Simon Fink: Testing the scalability of an EU simulation

Following the Mainz workshop, we are pleased to welcome a guest contributor, Simon Fink of the University of Bamberg. This piece was originally published on Simon’s blog.

Simulations are thought to be “open”. Participants are not re-enacting a predefined script, but are masters of the negotiations. To be sure, participants are not completely free in their actions, but within constraints, they should be able to greatly influence the negotiation outcomes.

But is it true? Could it be the case that simulations have hidden biases, for example, depending on the number of participants, or the duration of the simulation? We cannot see these biases if we look at only a few simulations.

Luckily, I have data from a large number of simulations I did with Eurosoc. At the workshop “EU simulations: Scholarly reflection and research on an innovative teaching methodology“ at Mainz, I presented a paper that uses these data to test whether our EU simulation is truly “open”.

The data contain information about the setting of the simulation (How long did the simulation go, how many participants did we have…?), and about the outcome of the negotiations. As the whole simulation is based on political science data, the negotiation outcomes are expressed in spatial models. That is, we leave the realm of anecdotes about single simulations and have a nice large-n dataset about settings and outcomes.
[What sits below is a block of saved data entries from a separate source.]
Lemma hasId_trans (i j : string) (l : Lead.t) :
  Leads.hasId i l = true -> Leads.hasId j l = true -> i = j.
Proof.
  unfold Leads.hasId. intros Hi Hj.
  apply String.eqb_eq in Hi. apply String.eqb_eq in Hj. congruence.
Qed.

(** The document put in place of the one with id [i] is the one found
    under [i] afterwards. *)
Lemma findById_replaceById_same (leads : list Lead.t) (i : string)
      (l l' : Lead.t) :
  Leads.findById leads i = Some l ->
  Leads.hasId i l' = true ->
  Leads.findById (Leads.replaceById i l' leads) i = Some l'.
Proof.
  unfold Leads.findById. intros Hf Hid.
  induction leads as [|x r IH]; simpl in *; [discriminate|].
  destruct (Leads.hasId i x) eqn:Hx.
  - simpl. rewrite Hid. reflexivity.
  - simpl. rewrite Hx. apply IH. exact Hf.
Qed.

(** Documents with another id are found as before. *)
Lemma findById_replaceById_other (leads : list Lead.t) (i j : string)
      (l' : Lead.t) :
  i <> j ->
  Leads.hasId i l' = true ->
  Leads.findById (Leads.replaceById i l' leads) j = Leads.findById leads j.
Proof.
  unfold Leads.findById. intros Hij Hid.
  assert (Hj' : Leads.hasId j l' = false).
  { destruct (Leads.hasId j l') eqn:E; [|reflexivity].
    exfalso. apply Hij. eapply hasId_trans; eassumption. }
  induction leads as [|x r IH]; simpl; [reflexivity|].
  destruct (Leads.hasId i x) eqn:Hx.
  - simpl. rewrite Hj'.
    destruct (Leads.hasId j x) eqn:Hjx; [|reflexivity].
    exfalso. apply Hij. eapply hasId_trans; eassumption.
  - simpl. destruct (Leads.hasId j x); [reflexivity|exact IH].
Qed.

Lemma hasId_applyUpdate (now : Date) (b : Body.t) (i : string) (l : Lead.t) :
  Leads.hasId i (Leads.applyUpdate now b l) = Leads.hasId i l.
Proof. reflexivity. Qed.

(** ** The permission check *)

Lemma notAuthorized_stranger (user : ReqUser) (l : Lead.t) :
  role user <> "SUPER ADMIN" ->
  id user <> Lead.createdBy (Lead.doc l) ->
  notAuthorized user l = true.
Proof.
  intros Hr Hi. unfold notAuthorized.
  rewrite (neq_eqb_false _ _ Hr).
  rewrite (neq_eqb_false (Lead.createdBy (Lead.doc l)) (id user)); [reflexivity|].
  congruence.
Qed.

Lemma notAuthorized_superAdmin (user : ReqUser) (l : Lead.t) :
  role user = "SUPER ADMIN" -> notAuthorized user l = false.
Proof.
  intro Hr. unfold notAuthorized. rewrite Hr.
  rewrite String.eqb_refl. simpl. apply andb_false_r.
Qed.

(** What [updateLead] does once the lead is found and the caller may edit
    it: either a validator fails, and the answer is 400 on the collection as
    it was, or the update and the history entry are written. *)
Lemma updateLead_authorized (clock : Clock) (leads : list Lead.t)
      (user : ReqUser) (i : string) (body : Body.t) (lead : Lead.t) :
  Leads.findById leads i = Some lead ->
  notAuthorized user lead = false ->
  updateLead clock leads user i body =
  match Leads.validateUpdate body with
  | Some e => (failure 400 (ErrorMessage e), leads)
  | None =>
      let lead1 := Leads.applyUpdate (atUpdate clock) body lead in
      let lead3 :=
        Leads.touch (atSave clock)
          (Lead.mk (Lead.doc lead1)
             (Lead.editHistory lead1 ++
              [Lead.mkEdit (id user) (atPush clock) (Lead.doc lead)
                 (Lead.doc lead1)])) in
      (mkResponse 200 true None (Some (OneLead lead3)),
       Leads.replaceById i lead3 (Leads.replaceById i lead1 leads))
  end.
Proof.
  intros Hf Ha. unfold updateLead, Leads.findByIdAndUpdate.
  rewrite Hf, Ha.
  destruct (Leads.validateUpdate body); [reflexivity|].
  unfold Leads.save. simpl.
  pose proof (findById_hasId _ _ _ Hf) as Hid.
  unfold Leads.hasId in Hid. apply String.eqb_eq in Hid.
  rewrite Hid. reflexivity.
Qed.

(** C4: a caller who is neither a SUPER ADMIN nor the creator of the lead
    gets 403 from [updateLead] and from [deleteLead], and the collection is
    left as it was; a SUPER ADMIN passes the permission check on any lead:
    the update is answered with 200 or, when a validator fails, 400, and the
    delete removes the lead. *)
Theorem ownership_enforced :
  forall (clock : Clock) (leads : list Lead.t) (i : string) (body : Body.t)
         (lead : Lead.t) (stranger admin : ReqUser),
    Leads.findById leads i = Some lead ->
    role stranger <> "SUPER ADMIN" ->
    id stranger <> Lead.createdBy (Lead.doc lead) ->
    role admin = "SUPER ADMIN" ->
    (statusCode (fst (updateLead clock leads stranger i body)) = 403%Z
     /\ snd (updateLead clock leads stranger i body) = leads)
    /\ (statusCode (fst (deleteLead leads stranger i)) = 403%Z
        /\ snd (deleteLead leads stranger i) = leads)
    /\ notAuthorized admin lead = false
    /\ (statusCode (fst (updateLead clock leads admin i body)) = 200%Z
        \/ statusCode (fst (updateLead clock leads admin i body)) = 400%Z)
    /\ deleteLead leads admin i
       = (mkResponse 200 true None (Some EmptyObject), Leads.deleteById i leads).
Proof.
  intros clock leads i body lead stranger admin Hf Hr Hi Ha.
  pose proof (notAuthorized_stranger _ _ Hr Hi) as Hs.
  pose proof (notAuthorized_superAdmin admin lead Ha) as Hn.
  repeat split.
  - unfold updateLead. rewrite Hf, Hs. reflexivity.
  - unfold updateLead. rewrite Hf, Hs. reflexivity.
  - unfold deleteLead. rewrite Hf, Hs. reflexivity.
  - unfold deleteLead. rewrite Hf, Hs. reflexivity.
  - exact Hn.
  - rewrite (updateLead_authorized _ _ _ _ _ _ Hf Hn).
    destruct (Leads.validateUpdate body); [right|left]; reflexivity.
  - unfold deleteLead. rewrite Hf, Hn. reflexivity.
Qed.

Lemma ownership_enforced_witness :
  Leads.findById [Sample.lead1] "l1" = Some Sample.lead1
  /\ role Sample.asBob <> "SUPER ADMIN"
  /\ id Sample.asBob <> Lead.createdBy (Lead.doc Sample.lead1)
  /\ role Sample.asRoot = "SUPER ADMIN"
  /\ statusCode (fst (updateLead Sample.clock1 [Sample.lead1] Sample.asBob "l1"
                        (Sample.setStatus "Approved"))) = 403%Z
  /\ statusCode (fst (updateLead Sample.clock1 [Sample.lead1] Sample.asRoot "l1"
                        (Sample.setStatus "Approved"))) = 200%Z.
Proof.
  assert (H1 : Leads.findById [Sample.lead1] "l1" = Some Sample.lead1)
    by reflexivity.
  assert (H2 : role Sample.asBob <> "SUPER ADMIN") by (simpl; discriminate).
  assert (H3 : id Sample.asBob <> Lead.createdBy (Lead.doc Sample.lead1))
    by (simpl; discriminate).
  assert (H4 : role Sample.asRoot = "SUPER ADMIN") by reflexivity.
  pose proof (ownership_enforced Sample.clock1 [Sample.lead1] "l1"
                (Sample.setStatus "Approved") Sample.lead1
                Sample.asBob Sample.asRoot H1 H2 H3 H4) as H.
  destruct H as [[Hu _] [_ [_ [Hs _]]]].
  refine (conj H1 (conj H2 (conj H3 (conj H4 (conj Hu _))))).
  destruct Hs as [Hs|Hs]; [exact Hs|discriminate Hs].
Defined.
If you are interested in the whole analysis: Here’s the paper.

A negative (and therefore good) result as a short preview: The duration of the simulation does not influence the content of the negotiated directive.

The independent variable is duration of the simulation: One or two days.

The dependent variable is the content of the directive measured as the mean issue position. The short version (you can find the long version in the paper): We negotiate the chocolate directive, which can be divided into four issues. For each issue, 0 represents the strictest position, 100 represents the most liberal position. Mean issue position is simply the sum of all positions divided by 4. Thus, a directive with a mean issue position of 79 is more liberal than a directive scored 20.

Question: Does the duration of the simulation systematically influence the strictness of the negotiated directive? If yes, this would be bad for the simulation as a teaching tool. What if shorter simulations always produce the same kind of outcomes, different from longer simulations? In that case, shorter simulations are not equivalent to longer simulations.

Answer: There only little relation between the duration and the negotiation outcome of the simulation. The median issue position is 51 for one-day-simulations and 47.5 for two-day-simulations. The only effect is that the variation of outcomes is smaller for two-day-simulations. My interpretation is that longer simulations tend to weed out the more extreme outcomes, as participants have more time for negotiations.

36 chocolate directives figure

But overall, this result is good news: One-day-simulations have a pattern of outcomes similar to  two-day-simulations. In an analogy to databases or methods, one could say: The simulation scales quite well.